____ DATA SHOWN

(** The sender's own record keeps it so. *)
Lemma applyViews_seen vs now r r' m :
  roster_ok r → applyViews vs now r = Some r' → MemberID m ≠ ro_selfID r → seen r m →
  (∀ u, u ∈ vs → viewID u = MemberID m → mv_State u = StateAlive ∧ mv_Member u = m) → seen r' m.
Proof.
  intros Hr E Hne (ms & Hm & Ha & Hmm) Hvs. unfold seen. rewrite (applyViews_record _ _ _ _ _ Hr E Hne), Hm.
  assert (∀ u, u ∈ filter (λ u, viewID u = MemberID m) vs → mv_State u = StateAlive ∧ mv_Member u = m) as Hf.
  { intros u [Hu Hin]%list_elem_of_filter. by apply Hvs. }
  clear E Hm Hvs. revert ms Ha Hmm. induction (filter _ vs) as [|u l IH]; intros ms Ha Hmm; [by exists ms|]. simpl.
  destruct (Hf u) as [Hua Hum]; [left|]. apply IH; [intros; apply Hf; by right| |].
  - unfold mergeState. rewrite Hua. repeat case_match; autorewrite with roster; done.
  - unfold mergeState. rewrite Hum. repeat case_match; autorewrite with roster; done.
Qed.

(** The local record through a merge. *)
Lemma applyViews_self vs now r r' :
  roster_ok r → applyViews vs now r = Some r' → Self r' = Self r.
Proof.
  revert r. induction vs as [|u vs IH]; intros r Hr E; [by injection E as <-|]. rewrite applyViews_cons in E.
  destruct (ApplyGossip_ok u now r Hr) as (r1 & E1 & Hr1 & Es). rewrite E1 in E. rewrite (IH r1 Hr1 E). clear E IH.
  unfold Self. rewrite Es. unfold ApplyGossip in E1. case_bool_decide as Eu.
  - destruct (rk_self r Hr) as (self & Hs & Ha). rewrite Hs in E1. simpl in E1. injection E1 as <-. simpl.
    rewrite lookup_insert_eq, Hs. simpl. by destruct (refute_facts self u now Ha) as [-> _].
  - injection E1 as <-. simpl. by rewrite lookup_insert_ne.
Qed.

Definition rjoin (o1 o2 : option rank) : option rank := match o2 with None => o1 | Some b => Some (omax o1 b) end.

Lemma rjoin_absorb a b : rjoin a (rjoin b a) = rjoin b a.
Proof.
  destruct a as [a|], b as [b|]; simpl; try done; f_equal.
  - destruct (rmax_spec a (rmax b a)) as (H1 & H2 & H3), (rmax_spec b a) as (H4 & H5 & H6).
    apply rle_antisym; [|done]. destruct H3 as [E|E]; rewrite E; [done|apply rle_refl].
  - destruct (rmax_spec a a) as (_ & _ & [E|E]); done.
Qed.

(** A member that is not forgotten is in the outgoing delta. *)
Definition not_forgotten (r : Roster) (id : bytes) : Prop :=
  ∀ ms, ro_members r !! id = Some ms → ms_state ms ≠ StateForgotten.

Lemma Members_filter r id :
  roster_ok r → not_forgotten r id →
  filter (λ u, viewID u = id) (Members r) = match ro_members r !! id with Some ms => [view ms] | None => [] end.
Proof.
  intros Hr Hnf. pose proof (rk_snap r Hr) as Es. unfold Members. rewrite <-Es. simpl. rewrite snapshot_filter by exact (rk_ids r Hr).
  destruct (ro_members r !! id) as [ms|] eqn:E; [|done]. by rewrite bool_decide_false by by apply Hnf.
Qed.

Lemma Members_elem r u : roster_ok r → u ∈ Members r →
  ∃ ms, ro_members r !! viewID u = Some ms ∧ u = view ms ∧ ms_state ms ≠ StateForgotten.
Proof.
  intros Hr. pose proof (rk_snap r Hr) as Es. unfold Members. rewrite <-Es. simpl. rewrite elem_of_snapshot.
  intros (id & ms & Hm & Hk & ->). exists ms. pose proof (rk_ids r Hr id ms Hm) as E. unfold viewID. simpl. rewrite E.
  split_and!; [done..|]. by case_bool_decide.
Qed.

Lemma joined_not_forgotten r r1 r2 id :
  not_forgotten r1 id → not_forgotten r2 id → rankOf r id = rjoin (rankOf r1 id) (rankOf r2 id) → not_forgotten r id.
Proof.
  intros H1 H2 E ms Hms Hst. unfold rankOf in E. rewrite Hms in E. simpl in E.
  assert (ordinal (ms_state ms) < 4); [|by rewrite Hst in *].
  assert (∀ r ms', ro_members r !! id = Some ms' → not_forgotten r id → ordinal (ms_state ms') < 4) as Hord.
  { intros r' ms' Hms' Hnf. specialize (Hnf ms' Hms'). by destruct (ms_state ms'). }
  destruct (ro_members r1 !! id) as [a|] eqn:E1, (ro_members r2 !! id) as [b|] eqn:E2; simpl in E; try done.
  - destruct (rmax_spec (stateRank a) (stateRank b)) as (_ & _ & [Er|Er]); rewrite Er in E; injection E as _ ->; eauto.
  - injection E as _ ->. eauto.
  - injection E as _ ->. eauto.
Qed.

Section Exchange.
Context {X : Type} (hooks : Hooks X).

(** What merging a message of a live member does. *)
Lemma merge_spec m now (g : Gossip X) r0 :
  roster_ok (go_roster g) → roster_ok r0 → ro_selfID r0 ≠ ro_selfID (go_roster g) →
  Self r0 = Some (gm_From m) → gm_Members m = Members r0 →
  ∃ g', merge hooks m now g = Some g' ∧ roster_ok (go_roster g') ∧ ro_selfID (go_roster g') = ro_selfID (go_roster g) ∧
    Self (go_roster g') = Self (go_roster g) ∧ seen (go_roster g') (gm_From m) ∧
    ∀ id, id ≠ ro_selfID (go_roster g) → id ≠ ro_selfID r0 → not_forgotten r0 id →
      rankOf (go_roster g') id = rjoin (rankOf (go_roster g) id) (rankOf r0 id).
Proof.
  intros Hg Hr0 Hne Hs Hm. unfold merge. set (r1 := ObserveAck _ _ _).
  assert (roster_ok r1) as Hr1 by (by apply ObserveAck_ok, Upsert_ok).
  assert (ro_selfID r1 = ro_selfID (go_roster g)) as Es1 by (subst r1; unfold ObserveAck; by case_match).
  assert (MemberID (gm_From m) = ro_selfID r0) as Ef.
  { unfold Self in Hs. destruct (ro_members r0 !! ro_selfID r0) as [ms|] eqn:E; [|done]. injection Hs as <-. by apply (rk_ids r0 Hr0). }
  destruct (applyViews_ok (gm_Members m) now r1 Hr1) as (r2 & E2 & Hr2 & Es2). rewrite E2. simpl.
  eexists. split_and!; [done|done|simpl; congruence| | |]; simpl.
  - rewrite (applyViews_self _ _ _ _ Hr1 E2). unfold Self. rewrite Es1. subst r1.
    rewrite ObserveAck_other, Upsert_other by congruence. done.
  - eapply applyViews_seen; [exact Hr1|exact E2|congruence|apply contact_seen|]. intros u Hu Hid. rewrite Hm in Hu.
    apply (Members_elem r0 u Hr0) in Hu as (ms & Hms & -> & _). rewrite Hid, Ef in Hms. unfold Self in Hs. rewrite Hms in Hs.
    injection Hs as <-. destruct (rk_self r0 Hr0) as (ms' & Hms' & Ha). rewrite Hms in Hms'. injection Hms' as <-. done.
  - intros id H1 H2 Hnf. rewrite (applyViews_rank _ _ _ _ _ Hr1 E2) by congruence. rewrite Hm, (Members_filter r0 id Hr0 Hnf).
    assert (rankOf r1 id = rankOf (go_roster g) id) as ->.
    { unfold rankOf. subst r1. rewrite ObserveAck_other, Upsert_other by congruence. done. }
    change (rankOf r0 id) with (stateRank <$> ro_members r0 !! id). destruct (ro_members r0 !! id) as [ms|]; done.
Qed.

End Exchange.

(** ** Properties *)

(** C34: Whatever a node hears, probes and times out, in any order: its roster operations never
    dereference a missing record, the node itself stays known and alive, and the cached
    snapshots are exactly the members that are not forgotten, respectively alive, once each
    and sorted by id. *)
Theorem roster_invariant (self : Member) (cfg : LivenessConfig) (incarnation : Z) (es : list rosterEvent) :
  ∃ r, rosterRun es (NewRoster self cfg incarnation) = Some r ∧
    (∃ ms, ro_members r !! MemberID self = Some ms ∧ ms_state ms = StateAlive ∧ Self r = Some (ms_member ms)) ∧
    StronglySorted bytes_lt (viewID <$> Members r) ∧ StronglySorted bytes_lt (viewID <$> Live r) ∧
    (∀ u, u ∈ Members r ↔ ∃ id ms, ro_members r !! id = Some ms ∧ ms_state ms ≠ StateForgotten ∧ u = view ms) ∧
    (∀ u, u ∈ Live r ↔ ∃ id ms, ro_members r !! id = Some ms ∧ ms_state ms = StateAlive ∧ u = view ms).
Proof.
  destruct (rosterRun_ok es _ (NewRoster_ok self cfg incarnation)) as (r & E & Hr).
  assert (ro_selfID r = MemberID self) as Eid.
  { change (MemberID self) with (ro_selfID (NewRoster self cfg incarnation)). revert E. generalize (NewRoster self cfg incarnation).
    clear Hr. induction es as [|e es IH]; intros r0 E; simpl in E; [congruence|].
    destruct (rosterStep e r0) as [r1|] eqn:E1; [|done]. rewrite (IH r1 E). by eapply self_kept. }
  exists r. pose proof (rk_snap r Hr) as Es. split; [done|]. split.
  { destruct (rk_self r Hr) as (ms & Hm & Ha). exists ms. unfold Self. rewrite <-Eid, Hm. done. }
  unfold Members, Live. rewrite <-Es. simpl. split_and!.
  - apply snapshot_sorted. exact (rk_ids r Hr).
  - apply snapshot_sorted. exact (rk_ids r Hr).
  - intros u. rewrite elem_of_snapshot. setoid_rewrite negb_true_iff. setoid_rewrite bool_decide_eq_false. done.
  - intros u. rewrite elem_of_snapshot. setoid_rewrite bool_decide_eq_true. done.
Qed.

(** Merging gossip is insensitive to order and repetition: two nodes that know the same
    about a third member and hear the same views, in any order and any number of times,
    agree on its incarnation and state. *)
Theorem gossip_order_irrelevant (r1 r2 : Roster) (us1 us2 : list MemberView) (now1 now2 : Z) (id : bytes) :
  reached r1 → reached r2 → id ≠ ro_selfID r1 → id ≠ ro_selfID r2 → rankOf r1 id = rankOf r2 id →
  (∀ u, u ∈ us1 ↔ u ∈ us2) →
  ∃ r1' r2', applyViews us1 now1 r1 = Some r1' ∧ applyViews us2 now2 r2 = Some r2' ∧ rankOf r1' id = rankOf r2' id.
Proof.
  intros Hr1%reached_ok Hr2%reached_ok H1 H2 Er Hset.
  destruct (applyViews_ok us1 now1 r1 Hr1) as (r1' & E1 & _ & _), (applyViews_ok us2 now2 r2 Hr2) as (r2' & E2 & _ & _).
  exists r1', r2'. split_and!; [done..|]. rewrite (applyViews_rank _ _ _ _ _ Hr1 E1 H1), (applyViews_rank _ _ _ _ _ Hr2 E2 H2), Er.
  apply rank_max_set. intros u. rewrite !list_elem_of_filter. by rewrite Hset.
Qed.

________

WHAT THE TASK ASKS » How many lines of the entries contain the word "that"? Only the number is wanted.

COMPLETED EXERCISE » 3